(Entries taken from a collection)
·····
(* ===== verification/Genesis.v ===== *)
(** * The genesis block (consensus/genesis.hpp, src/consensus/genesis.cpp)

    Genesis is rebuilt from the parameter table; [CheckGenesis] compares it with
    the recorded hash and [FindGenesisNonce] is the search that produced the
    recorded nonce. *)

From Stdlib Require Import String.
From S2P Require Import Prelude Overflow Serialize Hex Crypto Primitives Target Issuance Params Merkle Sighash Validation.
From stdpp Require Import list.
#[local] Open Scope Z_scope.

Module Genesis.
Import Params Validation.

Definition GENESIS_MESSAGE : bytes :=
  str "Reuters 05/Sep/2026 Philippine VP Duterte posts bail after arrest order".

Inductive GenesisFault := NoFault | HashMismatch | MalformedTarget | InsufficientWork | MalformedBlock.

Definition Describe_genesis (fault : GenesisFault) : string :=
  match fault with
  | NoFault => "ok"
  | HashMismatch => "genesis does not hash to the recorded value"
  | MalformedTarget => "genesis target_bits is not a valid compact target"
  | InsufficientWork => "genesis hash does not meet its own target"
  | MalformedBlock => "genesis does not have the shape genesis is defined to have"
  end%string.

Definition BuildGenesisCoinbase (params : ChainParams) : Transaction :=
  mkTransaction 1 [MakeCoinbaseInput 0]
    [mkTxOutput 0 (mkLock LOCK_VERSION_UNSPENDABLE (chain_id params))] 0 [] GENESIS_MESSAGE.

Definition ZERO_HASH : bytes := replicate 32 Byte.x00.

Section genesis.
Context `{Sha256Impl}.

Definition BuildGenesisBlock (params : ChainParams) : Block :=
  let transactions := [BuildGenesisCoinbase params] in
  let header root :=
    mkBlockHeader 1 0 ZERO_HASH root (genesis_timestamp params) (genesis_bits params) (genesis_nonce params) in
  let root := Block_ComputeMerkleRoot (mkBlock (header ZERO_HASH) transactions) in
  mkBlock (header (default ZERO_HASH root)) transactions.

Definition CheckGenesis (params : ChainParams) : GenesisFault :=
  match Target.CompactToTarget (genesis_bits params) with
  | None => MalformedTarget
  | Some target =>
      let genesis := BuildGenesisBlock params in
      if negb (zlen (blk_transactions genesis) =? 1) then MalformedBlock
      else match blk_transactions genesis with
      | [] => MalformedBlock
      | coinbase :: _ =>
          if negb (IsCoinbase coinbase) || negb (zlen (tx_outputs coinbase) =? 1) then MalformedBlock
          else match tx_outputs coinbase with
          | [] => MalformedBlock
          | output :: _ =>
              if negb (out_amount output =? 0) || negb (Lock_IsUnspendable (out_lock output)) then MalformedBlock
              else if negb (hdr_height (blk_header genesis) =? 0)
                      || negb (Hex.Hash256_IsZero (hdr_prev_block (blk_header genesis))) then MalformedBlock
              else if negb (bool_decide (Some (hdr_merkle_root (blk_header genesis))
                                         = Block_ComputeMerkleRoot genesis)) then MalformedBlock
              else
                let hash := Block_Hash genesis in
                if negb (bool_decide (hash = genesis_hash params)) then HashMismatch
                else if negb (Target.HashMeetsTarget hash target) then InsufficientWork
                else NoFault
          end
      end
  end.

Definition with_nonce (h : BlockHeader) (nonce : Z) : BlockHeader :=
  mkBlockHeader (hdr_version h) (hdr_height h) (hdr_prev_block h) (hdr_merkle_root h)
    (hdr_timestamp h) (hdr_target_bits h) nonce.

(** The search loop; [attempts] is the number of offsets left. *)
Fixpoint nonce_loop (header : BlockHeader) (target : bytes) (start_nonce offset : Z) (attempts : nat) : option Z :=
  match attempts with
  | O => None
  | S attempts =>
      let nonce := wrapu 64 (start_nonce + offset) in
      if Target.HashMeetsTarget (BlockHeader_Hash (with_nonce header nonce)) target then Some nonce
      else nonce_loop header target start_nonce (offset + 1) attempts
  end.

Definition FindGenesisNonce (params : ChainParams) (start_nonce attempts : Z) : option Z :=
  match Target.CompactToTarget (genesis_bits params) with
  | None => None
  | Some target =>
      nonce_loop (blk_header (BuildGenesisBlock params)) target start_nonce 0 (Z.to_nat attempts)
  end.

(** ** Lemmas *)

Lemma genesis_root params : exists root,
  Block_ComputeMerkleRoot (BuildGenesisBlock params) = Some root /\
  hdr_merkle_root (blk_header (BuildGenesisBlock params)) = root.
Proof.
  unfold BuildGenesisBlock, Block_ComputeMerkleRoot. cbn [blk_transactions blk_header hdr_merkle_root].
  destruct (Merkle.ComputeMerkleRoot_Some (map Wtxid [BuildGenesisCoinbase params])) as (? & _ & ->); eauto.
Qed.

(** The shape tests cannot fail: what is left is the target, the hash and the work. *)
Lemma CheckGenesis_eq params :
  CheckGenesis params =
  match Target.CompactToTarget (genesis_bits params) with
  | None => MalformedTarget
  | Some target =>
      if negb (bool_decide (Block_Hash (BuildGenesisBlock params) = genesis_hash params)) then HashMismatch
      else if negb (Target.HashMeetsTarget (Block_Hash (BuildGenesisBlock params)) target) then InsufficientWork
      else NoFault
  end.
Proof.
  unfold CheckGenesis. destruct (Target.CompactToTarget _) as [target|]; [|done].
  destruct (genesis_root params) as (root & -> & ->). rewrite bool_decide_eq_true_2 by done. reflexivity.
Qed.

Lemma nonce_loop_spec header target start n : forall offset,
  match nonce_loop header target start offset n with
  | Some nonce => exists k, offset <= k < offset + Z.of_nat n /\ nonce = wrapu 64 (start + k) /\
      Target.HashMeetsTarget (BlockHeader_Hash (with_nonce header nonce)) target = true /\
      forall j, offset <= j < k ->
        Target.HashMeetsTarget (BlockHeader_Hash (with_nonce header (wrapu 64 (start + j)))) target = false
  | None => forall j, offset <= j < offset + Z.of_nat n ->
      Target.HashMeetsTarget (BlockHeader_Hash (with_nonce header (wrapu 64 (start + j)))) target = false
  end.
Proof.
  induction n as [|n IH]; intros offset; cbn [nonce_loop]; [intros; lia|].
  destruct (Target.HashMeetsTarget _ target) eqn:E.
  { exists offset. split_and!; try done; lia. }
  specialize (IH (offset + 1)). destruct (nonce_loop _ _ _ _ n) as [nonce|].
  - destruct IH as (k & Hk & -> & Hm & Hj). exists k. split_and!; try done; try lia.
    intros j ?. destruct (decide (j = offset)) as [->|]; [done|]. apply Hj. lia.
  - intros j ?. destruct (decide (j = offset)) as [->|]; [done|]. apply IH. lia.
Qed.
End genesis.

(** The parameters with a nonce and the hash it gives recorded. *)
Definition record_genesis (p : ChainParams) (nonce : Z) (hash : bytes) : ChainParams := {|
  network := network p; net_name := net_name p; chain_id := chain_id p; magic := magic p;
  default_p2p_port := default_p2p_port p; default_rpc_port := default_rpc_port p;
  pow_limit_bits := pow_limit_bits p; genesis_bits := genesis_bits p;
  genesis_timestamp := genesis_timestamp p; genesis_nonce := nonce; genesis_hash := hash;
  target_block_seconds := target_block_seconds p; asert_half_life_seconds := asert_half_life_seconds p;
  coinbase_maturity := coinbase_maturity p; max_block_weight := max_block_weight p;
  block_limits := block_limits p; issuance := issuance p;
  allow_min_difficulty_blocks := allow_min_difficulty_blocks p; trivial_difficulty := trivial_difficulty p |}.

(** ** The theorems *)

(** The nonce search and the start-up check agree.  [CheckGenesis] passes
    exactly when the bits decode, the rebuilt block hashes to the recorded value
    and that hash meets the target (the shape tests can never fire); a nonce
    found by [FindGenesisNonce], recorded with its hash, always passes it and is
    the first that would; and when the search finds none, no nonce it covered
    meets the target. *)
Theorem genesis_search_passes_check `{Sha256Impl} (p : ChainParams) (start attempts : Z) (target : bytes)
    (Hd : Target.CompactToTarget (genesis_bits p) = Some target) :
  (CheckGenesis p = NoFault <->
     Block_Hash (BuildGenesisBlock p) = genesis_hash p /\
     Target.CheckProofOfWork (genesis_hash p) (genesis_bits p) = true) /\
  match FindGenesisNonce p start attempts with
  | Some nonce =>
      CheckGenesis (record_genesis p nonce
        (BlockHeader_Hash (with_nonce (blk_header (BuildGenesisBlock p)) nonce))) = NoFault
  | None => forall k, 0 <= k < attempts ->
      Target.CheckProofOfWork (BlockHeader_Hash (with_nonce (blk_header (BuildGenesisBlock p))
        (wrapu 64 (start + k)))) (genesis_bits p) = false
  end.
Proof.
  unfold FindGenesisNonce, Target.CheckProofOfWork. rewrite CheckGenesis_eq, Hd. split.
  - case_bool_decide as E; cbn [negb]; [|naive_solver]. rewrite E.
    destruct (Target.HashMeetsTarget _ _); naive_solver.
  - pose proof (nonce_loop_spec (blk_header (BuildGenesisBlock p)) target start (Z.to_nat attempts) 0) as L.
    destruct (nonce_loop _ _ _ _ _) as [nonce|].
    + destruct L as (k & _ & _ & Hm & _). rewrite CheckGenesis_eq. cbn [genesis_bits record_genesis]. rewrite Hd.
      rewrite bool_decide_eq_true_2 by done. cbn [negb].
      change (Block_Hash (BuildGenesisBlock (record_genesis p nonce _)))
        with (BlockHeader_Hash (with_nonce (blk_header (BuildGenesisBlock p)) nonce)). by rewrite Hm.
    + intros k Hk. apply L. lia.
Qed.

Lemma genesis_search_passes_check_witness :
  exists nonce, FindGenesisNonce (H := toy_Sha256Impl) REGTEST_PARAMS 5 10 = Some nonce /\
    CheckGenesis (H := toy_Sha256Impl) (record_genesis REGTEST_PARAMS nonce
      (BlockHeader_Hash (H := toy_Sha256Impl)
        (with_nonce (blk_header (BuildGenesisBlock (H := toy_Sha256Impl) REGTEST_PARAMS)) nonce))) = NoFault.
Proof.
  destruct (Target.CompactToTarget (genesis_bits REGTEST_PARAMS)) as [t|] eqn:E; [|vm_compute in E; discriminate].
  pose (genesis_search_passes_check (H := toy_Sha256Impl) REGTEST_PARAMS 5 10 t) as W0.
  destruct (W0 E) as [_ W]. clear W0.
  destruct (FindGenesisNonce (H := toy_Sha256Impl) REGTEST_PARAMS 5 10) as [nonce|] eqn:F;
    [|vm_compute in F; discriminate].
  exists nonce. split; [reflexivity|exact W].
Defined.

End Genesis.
·····
◆ PROBLEM DESCRIPTION: Restate the records above verbatim up to and including the line containing "mkBlockHeader 1 0".

◆ SOLUTION TO THIS TASK:
(* ===== verification/Genesis.v ===== *)
(** * The genesis block (consensus/genesis.hpp, src/consensus/genesis.cpp)

    Genesis is rebuilt from the parameter table; [CheckGenesis] compares it with
    the recorded hash and [FindGenesisNonce] is the search that produced the
    recorded nonce. *)

From Stdlib Require Import String.
From S2P Require Import Prelude Overflow Serialize Hex Crypto Primitives Target Issuance Params Merkle Sighash Validation.
From stdpp Require Import list.
#[local] Open Scope Z_scope.

Module Genesis.
Import Params Validation.

Definition GENESIS_MESSAGE : bytes :=
  str "Reuters 05/Sep/2026 Philippine VP Duterte posts bail after arrest order".

Inductive GenesisFault := NoFault | HashMismatch | MalformedTarget | InsufficientWork | MalformedBlock.

Definition Describe_genesis (fault : GenesisFault) : string :=
  match fault with
  | NoFault => "ok"
  | HashMismatch => "genesis does not hash to the recorded value"
  | MalformedTarget => "genesis target_bits is not a valid compact target"
  | InsufficientWork => "genesis hash does not meet its own target"
  | MalformedBlock => "genesis does not have the shape genesis is defined to have"
  end%string.

Definition BuildGenesisCoinbase (params : ChainParams) : Transaction :=
  mkTransaction 1 [MakeCoinbaseInput 0]
    [mkTxOutput 0 (mkLock LOCK_VERSION_UNSPENDABLE (chain_id params))] 0 [] GENESIS_MESSAGE.

Definition ZERO_HASH : bytes := replicate 32 Byte.x00.

Section genesis.
Context `{Sha256Impl}.

Definition BuildGenesisBlock (params : ChainParams) : Block :=
  let transactions := [BuildGenesisCoinbase params] in
  let header root :=
    mkBlockHeader 1 0 ZERO_HASH root (genesis_timestamp params) (genesis_bits params) (genesis_nonce params) in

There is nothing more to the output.